# VIC: Scallop Trip Rye PPB.



## topgunpete (Jul 19, 2009)

Took elm's great advice and launched from Tyrone (Rye) in PPB. Paddled to the far edge of the near channel and dropped over the side with the scuba gear on. Bagged my limit of scallops in about 20 mins in 10m of water. Had the long paddle back, the OK was sitting pretty low in the water with the dive gear and a bag of scallops. Plenty of good size flatties around as well, huge numbers of small stingrays and a great big ugly gurnard.

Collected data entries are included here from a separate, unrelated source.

Lemma decided_tell f s : verdict s →
  decided 0 s (run_worker (NotifyFieldChanged o f;; NotifyProviderChangedFromWorker) s).
Proof.
  intros Hv. rewrite (run_tail (_ ;; _)). xfield. rewrite run_Provider. cbn [run_worker mret prog_mret].
  set (s1 := add_ui _ s). apply (decided_after 0 0 s s1); [apply ran_ui|].
  split_and!; [apply ran_ui|apply told_Provider|exact Hv].
Qed.

Lemma decided_run_otp client user pass otp s : w_stop (m_worker s) = false →
  decided 2 s (run_worker (run_otp o client user pass otp) s) ∧
  w_done (m_worker (run_worker (run_otp o client user pass otp) s)) = true.
Proof.
  intros Hs. unfold run_otp. rewrite run_call. set (f := VerifyCombined _ _ _ user pass otp client).
  pose proof (VerifyCombined_grows o user pass otp client (x_net s)) as Hg. fold f in Hg.
  set (s1 := s <| x_net := (f (x_net s)).2 |>).
  assert (ran 2 s s1) as H1 by (by apply ran_grows).
  destruct (f (x_net s)).1 as [[ok err] c']. cbv zeta. cbn [fst snd]. rewrite run_unless by done. cbv iota.
  set (s2 := if ok then _ else _).
  assert (ran 0 s1 s2 ∧ verdict s2 ∧ w_done (m_worker s2) = true) as (H2 & Hv & Hd).
  { unfold s2. destruct ok; (split; [by apply ran_write|]); (split; [split; [done|]|done]).
    - intros _. split; [done|by left].
    - by intros [=]. }
  clearbody s2. split.
  - apply (decided_after 2 0 s s1); [exact H1|]. apply (decided_after 0 0 s1 s2); [exact H2|].
    by apply decided_tell.
  - rewrite (run_tail (_ ;; _)). xfield. exact Hd.
Qed.

Lemma decided_run_job cfg cpus j s : j_job j ≠ JobNone → w_stop (m_worker s) = false →
  decided (match j_job j with JobVerifyOtp => 2 | _ => 1 + Z.to_nat (pushTimeoutSec cfg) end) s
    (run_worker (run_job o cfg cpus j) s).
Proof.
  intros Hj Hs. unfold run_job. destruct (j_job j); [done| | |].
  - by apply decided_run_push.
  - by apply decided_run_webauthn.
  - by apply decided_run_otp.
Qed.
End Jobs.
Lemma owned_insert (m : gmap nat Obj) id o x :
  leaf o → (∀ o', m !! id = Some o' → leaf o') → owned (<[id := o]> m) x ↔ owned m x.
Proof.
  intros Hl Hm. unfold owned. split; intros (p & n & H).
  - destruct (decide (id = p)) as [<-|]; [rewrite lookup_insert_eq in H; simplify_eq; done|].
    rewrite lookup_insert_ne in H by done. eauto.
  - exists p, n. destruct (decide (id = p)) as [<-|]; [by apply Hm in H|]. by rewrite lookup_insert_ne.
Qed.

(** Changing a count only. *)
Lemma lookup_set_refs (m : gmap nat Obj) id n o p k c :
  m !! id = Some o →
  (<[id := set_refs n o]> m !! p = Some (Provider k (Some c)) →
   ∃ k', m !! p = Some (Provider k' (Some c))) ∧
  (m !! p = Some (Provider k (Some c)) →
   ∃ k', <[id := set_refs n o]> m !! p = Some (Provider k' (Some c))).
Proof.
  intros Ho. destruct (decide (id = p)) as [<-|].
  - rewrite lookup_insert_eq, Ho. split; destruct o; intros; simplify_eq/=; eauto.
  - rewrite lookup_insert_ne by done. eauto.
Qed.

Lemma owned_set_refs (m : gmap nat Obj) id n o x :
  m !! id = Some o → owned (<[id := set_refs n o]> m) x ↔ owned m x.
Proof. intros Ho. split; intros (p & k & H); apply (lookup_set_refs m id n o p k x Ho) in H as [k' H]; by exists p, k'. Qed.

(** The count of one object and its ledger entry move together. *)
Lemma count_inv s h id o n k :
  com_inv s h → heap s !! id = Some o → n = Z.of_nat k - Z.of_nat (h id) → 0 < refs o + n →
  com_inv (s <| heap := <[id := set_refs (refs o + n) o]> (heap s) |>) (<[id := k]> h).
Proof.
  intros [H1 H2 H3 H4 H5 H6] Ho Hk Hpos.
  assert (Hid : ∀ x, <[id := set_refs (refs o + n) o]> (heap s) !! x = None → heap s !! x = None).
  { intros x. destruct (decide (id = x)) as [<-|]; [by rewrite lookup_insert_eq|by rewrite lookup_insert_ne]. }
  split; cbn.
  - by rewrite map_size_insert_Some by eauto.
  - intros x Hx. rewrite lookup_insert_ne; [by apply H2|]. intros ->. by rewrite H2 in Ho.
  - intros x Hx. destruct (decide (id = x)) as [<-|]; [by rewrite lookup_insert_eq in Hx|].
    rewrite fn_lookup_insert_ne by done. by apply H3, Hid.
  - intros x o' Hx. destruct (H4 _ _ Ho) as (_ & b & Hb & Hbo).
    destruct (decide (id = x)) as [<-|Hne].
    + rewrite lookup_insert_eq in Hx. simplify_eq. rewrite refs_set, fn_lookup_insert. split; [lia|].
      exists b. split; [lia|]. by rewrite owned_set_refs.
    + rewrite lookup_insert_ne in Hx by done. rewrite fn_lookup_insert_ne by done.
      destruct (H4 _ _ Hx) as (? & b' & ? & ?). split; [done|]. exists b'. by rewrite owned_set_refs.
  - intros p m c Hp. apply (lookup_set_refs _ _ _ _ _ _ _ Ho) in Hp as [k' Hp].
    destruct (H5 _ _ _ Hp) as [j Hj]. destruct (decide (id = c)) as [<-|].
    + rewrite Ho in Hj. simplify_eq. rewrite lookup_insert_eq. by eexists.
    + rewrite lookup_insert_ne by done. eauto.
  - intros p p' m m' c Hp Hp'. apply (lookup_set_refs _ _ _ _ _ _ _ Ho) in Hp as [? ?], Hp' as [? ?]. eauto.
Qed.

Lemma alter_some {A} (f : A → A) (m : gmap nat A) id o : m !! id = Some o → alter f id m = <[id := f o]> m.
Proof.
  intros Ho. apply map_eq. intros x. destruct (decide (id = x)) as [<-|].
  - by rewrite lookup_alter_eq, lookup_insert_eq, Ho.
  - by rewrite lookup_alter_ne, lookup_insert_ne.
Qed.
Lemma reduce_add a b : is_byte a → is_byte b → reduced (Z.lxor a b) = Z.lxor (reduced a) (reduced b).
Proof.
  intros Ha Hb. unfold reduced. rewrite Z.shiftl_lxor, lxor_swap. f_equal. rewrite Z.shiftr_lxor.
  destruct (shiftr_7 a Ha) as [->| ->], (shiftr_7 b Hb) as [->| ->]; reflexivity.
Qed.

Lemma peasant_add_l x x' y z z' i : is_byte z → is_byte z' →
  peasant (Z.lxor x x') y (Z.lxor z z') i = Z.lxor (peasant x y z i) (peasant x' y z' i).
Proof.
  intros Hz Hz'. unfold peasant. rewrite (reduce_add z z') by done. rewrite lxor_swap. f_equal.
  destruct (land_one (Z.shiftr y i)) as [->| ->]; [done|by rewrite !Z.mul_1_l].
Qed.
Lemma peasant_add_r x y y' z z' i : is_byte z → is_byte z' →
  peasant x (Z.lxor y y') (Z.lxor z z') i = Z.lxor (peasant x y z i) (peasant x y' z' i).
Proof.
  intros Hz Hz'. unfold peasant. rewrite (reduce_add z z') by done. rewrite lxor_swap. f_equal.
  rewrite Z.shiftr_lxor. replace (Z.land (Z.lxor (Z.shiftr y i) (Z.shiftr y' i)) 1)
    with (Z.lxor (Z.land (Z.shiftr y i) 1) (Z.land (Z.shiftr y' i) 1)).
  - destruct (land_one (Z.shiftr y i)) as [->| ->], (land_one (Z.shiftr y' i)) as [->| ->];
      cbn; rewrite ?Z.mul_1_l, ?Z.lxor_0_r, ?Z.lxor_0_l, ?Z.lxor_nilpotent; done.
  - apply Z.bits_inj. intros n. rewrite Z.lxor_spec, !Z.land_spec, Z.lxor_spec.
    by destruct (Z.testbit (Z.shiftr y i) n), (Z.testbit (Z.shiftr y' i) n), (Z.testbit 1 n).
Qed.

Definition steps : list Z := [7; 6; 5; 4; 3; 2; 1; 0].
Lemma fold_byte x y l : ∀ z, is_byte x → is_byte z → is_byte (foldl (peasant x y) z l).
Proof. induction l as [|i l IH]; cbn; [done|]. intros z Hx Hz. apply IH; [done|]. by apply peasant_byte. Qed.
Lemma fold_add_l x x' y l : ∀ z z', is_byte x → is_byte x' → is_byte z → is_byte z' →
  foldl (peasant (Z.lxor x x') y) (Z.lxor z z') l = Z.lxor (foldl (peasant x y) z l) (foldl (peasant x' y) z' l).
Proof.
  induction l as [|i l IH]; cbn; [done|]. intros z z' Hx Hx' Hz Hz'. rewrite peasant_add_l by done.
  apply IH; auto using peasant_byte.
Qed.
Lemma fold_add_r x y y' l : ∀ z z', is_byte x → is_byte z → is_byte z' →
  foldl (peasant x (Z.lxor y y')) (Z.lxor z z') l = Z.lxor (foldl (peasant x y) z l) (foldl (peasant x y') z' l).
Proof.
  induction l as [|i l IH]; cbn; [done|]. intros z z' Hx Hz Hz'. rewrite peasant_add_r by done.
  apply IH; auto using peasant_byte.
Qed.

Abbreviation mul := reedSolomonMultiply.

Lemma mul_eq x y : is_byte x → mul x y = foldl (peasant x y) 0 steps.
Proof. intros H. unfold mul. rewrite u8_small; [done|]. by apply fold_byte. Qed.
(** The assertion at the end of the multiplication, and why the cast loses nothing. *)
Lemma reedSolomonMultiply_byte x y : is_byte x → is_byte (mul x y).
Proof. intros H. rewrite mul_eq by done. by apply fold_byte. Qed.
#[local] Hint Resolve reedSolomonMultiply_byte : bytes.
Lemma mul_0_l y : mul 0 y = 0.
Proof.
  assert (∀ l, foldl (peasant 0 y) 0 l = 0) as E.
  { induction l as [|i l IH]; cbn; [done|]. unfold peasant at 2. by rewrite Z.mul_0_r. }
  unfold mul. by rewrite E.
Qed.
Lemma mul_0_r x : mul x 0 = 0.
Proof. unfold mul, peasant. cbn [foldl]. rewrite !Z.shiftr_0_l. cbn. by rewrite Z.lxor_0_r. Qed.
Lemma mul_add_l x x' y : is_byte x → is_byte x' → mul (Z.lxor x x') y = Z.lxor (mul x y) (mul x' y).
Proof. intros Hx Hx'. rewrite !mul_eq by auto with bytes. by apply (fold_add_l x x' y steps 0 0). Qed.
Lemma mul_add_r x y y' : is_byte x → mul x (Z.lxor y y') = Z.lxor (mul x y) (mul x y').
Proof. intros Hx. rewrite !mul_eq by done. by apply (fold_add_r x y y' steps 0 0). Qed.

Lemma additive_mul_l y : additive (λ x, mul x y).
Proof. split; [apply mul_0_l|]. intros a b Ha Hb. by apply mul_add_l. Qed.
Lemma additive_mul_r x : is_byte x → additive (mul x).
Proof. intros H. split; [apply mul_0_r|]. intros a b _ _. by apply mul_add_r. Qed.
Lemma additive_comp f g : additive f → additive g → (∀ a, is_byte a → is_byte (f a)) → additive (λ a, g (f a)).
Proof.
  intros [F0 F] [G0 G] Hf. split; [by rewrite F0|]. intros a b Ha Hb. rewrite F, G by auto. done.
Qed.
(* ===== verification/QrSegments.v ===== *)
(** * Segments of a QR code

    [windows/credential_provider/qrcodegen.cpp]: the bit buffer and the segments
    into which a text is split, and a reader of segments, written from the
    standard (ISO/IEC 18004, 7.4), that gets the text back. A [const char *] is the
    list of the bytes before its NUL; a thrown exception is [None]. *)
From S2P Require Import Prelude.

(** ** The bit buffer *)
Definition getBit (x : Z) (i : Z) : bool := negb (Z.land (Z.shiftr x i) 1 =? 0).

(** [for (int i = len - 1; i >= 0; i--) push_back(((val >> i) & 1) != 0)] *)
Fixpoint push_bits (val : Z) (len : nat) (bb : list bool) : list bool :=
  match len with O => bb | S i => push_bits val i (bb ++ [getBit val (Z.of_nat i)]) end.

(** [val] is a [uint32_t]. *)
Definition appendBits (val len : Z) (bb : list bool) : option (list bool) :=
  if (len <? 0) || (31 <? len) || negb (Z.shiftr val len =? 0) then None
  else Some (push_bits val (Z.to_nat len) bb).

(** ** Modes *)
Record Mode := mkMode { modeBits : Z; numBitsCharCount : list Z }.
Definition NUMERIC : Mode := mkMode 0x1 [10; 12; 14].
Definition ALPHANUMERIC : Mode := mkMode 0x2 [9; 11; 13].
Definition BYTE : Mode := mkMode 0x4 [8; 16; 16].
Definition KANJI : Mode := mkMode 0x8 [8; 10; 12].
Definition ECI : Mode := mkMode 0x7 [0; 0; 0].

Definition numCharCountBits (m : Mode) (ver : Z) : Z :=
  nth (Z.to_nat ((ver + 7) / 17)) (numBitsCharCount m) 0.

Record QrSegment := mkQrSegment { seg_mode : Mode; seg_numChars : Z; seg_data : list bool }.

(** The constructor. *)
Definition new_segment (m : Mode) (numCh : Z) (dt : list bool) : option QrSegment :=
  if numCh <? 0 then None else Some (mkQrSegment m numCh dt).

(** ** Factories *)
Fixpoint append_bytes (data : list Z) (bb : list bool) : option (list bool) :=
  match data with [] => Some bb | b :: data => bb ← appendBits b 8 bb; append_bytes data bb end.

Definition makeBytes (data : list Z) : option QrSegment :=
  if INT_MAX <? Z.of_nat (length data) then None else
  bb ← append_bytes data [];
  new_segment BYTE (Z.of_nat (length data)) bb.

(** The loop of [makeNumeric] over the rest of the text. *)
Fixpoint numeric_loop (digits : list Z) (bb : list bool) (accumData accumCount charCount : Z) : option QrSegment :=
  match digits with
  | [] =>
    bb ← (if 0 <? accumCount then appendBits accumData (accumCount * 3 + 1) bb else Some bb);
    new_segment NUMERIC charCount bb
  | c :: digits =>
    if (c <? 48) || (57 <? c) then None else
    let accumData := accumData * 10 + (c - 48) in
    let accumCount := accumCount + 1 in
    if accumCount =? 3
    then bb ← appendBits accumData 10 bb; numeric_loop digits bb 0 0 (charCount + 1)
    else numeric_loop digits bb accumData accumCount (charCount + 1)
  end.
Definition makeNumeric (digits : list Z) : option QrSegment := numeric_loop digits [] 0 0 0.

Definition ALPHANUMERIC_CHARSET : str := B "0123456789ABCDEFGHIJKLMNOPQRSTUVWXYZ $%*+-./:".

(** [std::strchr(ALPHANUMERIC_CHARSET, c)] as an index; [c] is not NUL. *)
Definition charset_index (c : Z) : option nat := find_ch ALPHANUMERIC_CHARSET c 0.

Fixpoint alphanumeric_loop (text : list Z) (bb : list bool) (accumData accumCount charCount : Z) : option QrSegment :=
  match text with
  | [] =>
    bb ← (if 0 <? accumCount then appendBits accumData 6 bb else Some bb);
    new_segment ALPHANUMERIC charCount bb
  | c :: text =>
    i ← charset_index c;
    let accumData := accumData * 45 + Z.of_nat i in
    let accumCount := accumCount + 1 in
    if accumCount =? 2
    then bb ← appendBits accumData 11 bb; alphanumeric_loop text bb 0 0 (charCount + 1)
    else alphanumeric_loop text bb accumData accumCount (charCount + 1)
  end.
Definition makeAlphanumeric (text : list Z) : option QrSegment := alphanumeric_loop text [] 0 0 0.

Definition isNumeric (text : list Z) : bool := forallb (λ c, negb ((c <? 48) || (57 <? c))) text.
Definition isAlphanumeric (text : list Z) : bool :=
  forallb (λ c, negb (bool_decide (charset_index c = None))) text.

Definition makeSegments (text : list Z) : option (list QrSegment) :=
  match text with
  | [] => Some []
  | _ =>
    s ← (if isNumeric text then makeNumeric text else
         if isAlphanumeric text then makeAlphanumeric text else makeBytes text);
    Some [s]
  end.

Definition makeEci (assignVal : Z) : option QrSegment :=
  bb ← (if assignVal <? 0 then None else
        if assignVal <? Z.shiftl 1 7 then appendBits assignVal 8 [] else
        if assignVal <? Z.shiftl 1 14 then bb ← appendBits 2 2 []; appendBits assignVal 14 bb else
        if assignVal <? 1000000 then bb ← appendBits 6 3 []; appendBits assignVal 21 bb else None);
  new_segment ECI 0 bb.

(** The bits needed at a version; -1 when a count does not fit, or the sum an [int]. *)
Fixpoint total_bits (segs : list QrSegment) (version result : Z) : Z :=
  match segs with
  | [] => result
  | seg :: segs =>
    let ccbits := numCharCountBits (seg_mode seg) version in
    if Z.shiftl 1 ccbits <=? seg_numChars seg then -1 else
    if INT_MAX - result <? 4 + ccbits then -1 else
    let result := result + (4 + ccbits) in
    if INT_MAX - result <? Z.of_nat (length (seg_data seg)) then -1 else
    total_bits segs version (result + Z.of_nat (length (seg_data seg)))
  end.
Definition getTotalBits (segs : list QrSegment) (version : Z) : Z := total_bits segs version 0.

(** What [encodeSegments] writes for the segments. *)
Fixpoint append_segments (segs : list QrSegment) (version : Z) (bb : list bool) : option (list bool) :=
  match segs with
  | [] => Some bb
  | seg :: segs =>
    bb ← appendBits (modeBits (seg_mode seg)) 4 bb;
    bb ← appendBits (seg_numChars seg) (numCharCountBits (seg_mode seg) version) bb;
    append_segments segs version (bb ++ seg_data seg)
  end.

(** ** Bits *)
Definition bits (val : Z) (len : nat) : list bool := push_bits val len [].


Lemma getBit_testbit x i : 0 <= i → getBit x i = Z.testbit x i.
Proof.
  intros Hi. unfold getBit.
  assert (Z.land (Z.shiftr x i) 1 = Z.shiftr x i mod 2) as -> by apply (Z.land_ones (Z.shiftr x i) 1 ltac:(lia)).
  rewrite <- Z.bit0_mod, Z.shiftr_spec, Z.add_0_l by done.
  by destruct (Z.testbit x i).
Qed.

Lemma push_bits_app val len bb : push_bits val len bb = bb ++ bits val len.
Proof.
  unfold bits. assert (∀ b1 b2, push_bits val len (b1 ++ b2) = b1 ++ push_bits val len b2) as H.
  { induction len as [|i IH]; intros b1 b2; [done|]. cbn [push_bits]. by rewrite <- app_assoc, IH. }
  by rewrite <- H, app_nil_r.
Qed.
Lemma bits_S val i : bits val (S i) = getBit val (Z.of_nat i) :: bits val i.
Proof. unfold bits. cbn [push_bits]. by rewrite push_bits_app. Qed.
Lemma length_bits val len : length (bits val len) = len.
Proof. induction len as [|i IH]; [done|]. by rewrite bits_S; cbn; rewrite IH. Qed.
Lemma bits_zero len : bits 0 len = replicate len false.
Proof. induction len as [|i IH]; [done|]. rewrite bits_S, IH. unfold getBit. by rewrite Z.shiftr_0_l. Qed.

Lemma appendBits_ok val len bb : 0 <= len <= 31 → 0 <= val < 2 ^ len →
  appendBits val len bb = Some (bb ++ bits val (Z.to_nat len)).
Proof.
  intros Hl Hv. unfold appendBits. destruct (Z.ltb_spec len 0); [lia|]. destruct (Z.ltb_spec 31 len); [lia|].
  rewrite Z.shiftr_div_pow2, Z.div_small, push_bits_app by lia. done.
Qed.

(** ** The reader *)
Definition value (l : list bool) : Z := foldl (λ a b, 2 * a + Z.b2z b) 0 l.
Definition read_bits (n : nat) (l : list bool) : option (Z * list bool) :=
  if Nat.ltb (length l) n then None else Some (value (take n l), drop n l).

Fixpoint read_bytes (n : nat) (l : list bool) : option (list Z * list bool) :=
  match n with
  | O => Some ([], l)
  | S n => '(v, l) ← read_bits 8 l; '(r, l) ← read_bytes n l; Some (v :: r, l)
  end.

(** Three digits in ten bits, two in seven, one in four. *)
Fixpoint read_numeric (n : nat) (l : list bool) : option (list Z * list bool) :=
  match n with
  | O => Some ([], l)
  | 1%nat => '(v, l) ← read_bits 4 l; if v <? 10 then Some ([48 + v], l) else None
  | 2%nat => '(v, l) ← read_bits 7 l; if v <? 100 then Some ([48 + v / 10; 48 + v mod 10], l) else None
  | S (S (S n)) =>
    '(v, l) ← read_bits 10 l;
    if v <? 1000 then
      '(r, l) ← read_numeric n l;
      Some (48 + v / 100 :: 48 + v / 10 mod 10 :: 48 + v mod 10 :: r, l)
    else None
  end.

We tried for some fish, drifting in the channel, managed some small flatties but the wind picked up and made it a bit hard, although david in the AI wasn't bothered by how far offshore he blew.

The other highlight were the dolphins that were around. Really inquisitive, swimming just centimetres under the yak in no rush to go anywhere.

Took a while to clean the scallops but they are all packed away in the fridge, over 1kg of beautiful fresh meat - and the berley bucket is stocked. Nice to catch up with madhatters and meet rodinal.


----------



## bigyakka (Mar 18, 2009)

Great work pete looks like a great day out  Maybe i should try diving from the yak as i seem to be going overboard a bit lately :lol:


----------



## bigyakka (Mar 18, 2009)

Great work pete looks like a great day out  Maybe i should try diving from the yak as i seem to be going overboard a bit lately :lol:


----------



## ELM (Jul 14, 2008)

Good to see you dropped onto them Pete, shame the flattie's didn't turn it on and the wind picked up, then again David would not have complained ;-) . Hope its my turn tomorrow, on call though. The Doc said to say Hi!!! also Pete, then he repeated your very words "nice bloke". :lol: .

Did you guys head back to Hatters, wonder if he is up to going out in the morning again????


----------



## topgunpete (Jul 19, 2009)

sent PM with the scallop location. I haven't got madhatters mobile. I headed straight home and david was still packing up. I think he was going to drop in on MH. He has the address.



bigyakka said:


> Great work pete looks like a great day out  Maybe i should try diving from the yak as i seem to be going overboard a bit lately :lol:


You have the exit and re-entry down pat I have heard. Just need a mask and a tank. I was really happy with the process today. Very easy from the OK, I haven't tried a hobie.


----------



## FISHPEDDLER (May 12, 2007)

Great result mate, some good tucker there. Was not able to get down there today, but maybe another time. Cheers Paul


----------



## fishin (Jan 19, 2009)

great effort Pete. Really wanted to join this trip but was tied up till late morning in Melb. Hope you organise another one soon.


----------



## bomberjames (Dec 5, 2007)

I"ve heard there a good number in the southern end of the bay recently.
Just out of curiosity ,whats the bag limit on scallops?I"ve just had a feed tonight on them,there great.
Cheers


----------



## paddleparra (Apr 23, 2008)

Nice one, fresh scalops.... not had them in a while..

PP


----------



## Rodinal (Apr 7, 2009)

I'll add my bit to the report.

Thanks Geoff (Mad Hatter) and Pete (Topgun) for a wonderful day out on the water - I got to discover another beautiful section of Port Philip Bay and taste the most mouth watering fresh scallop.

Thanks Pete for the generous amount of scallops - magnificent! And Geoff thanks for the invite and hospitality at your home only moments away, just around the corner from the launch site.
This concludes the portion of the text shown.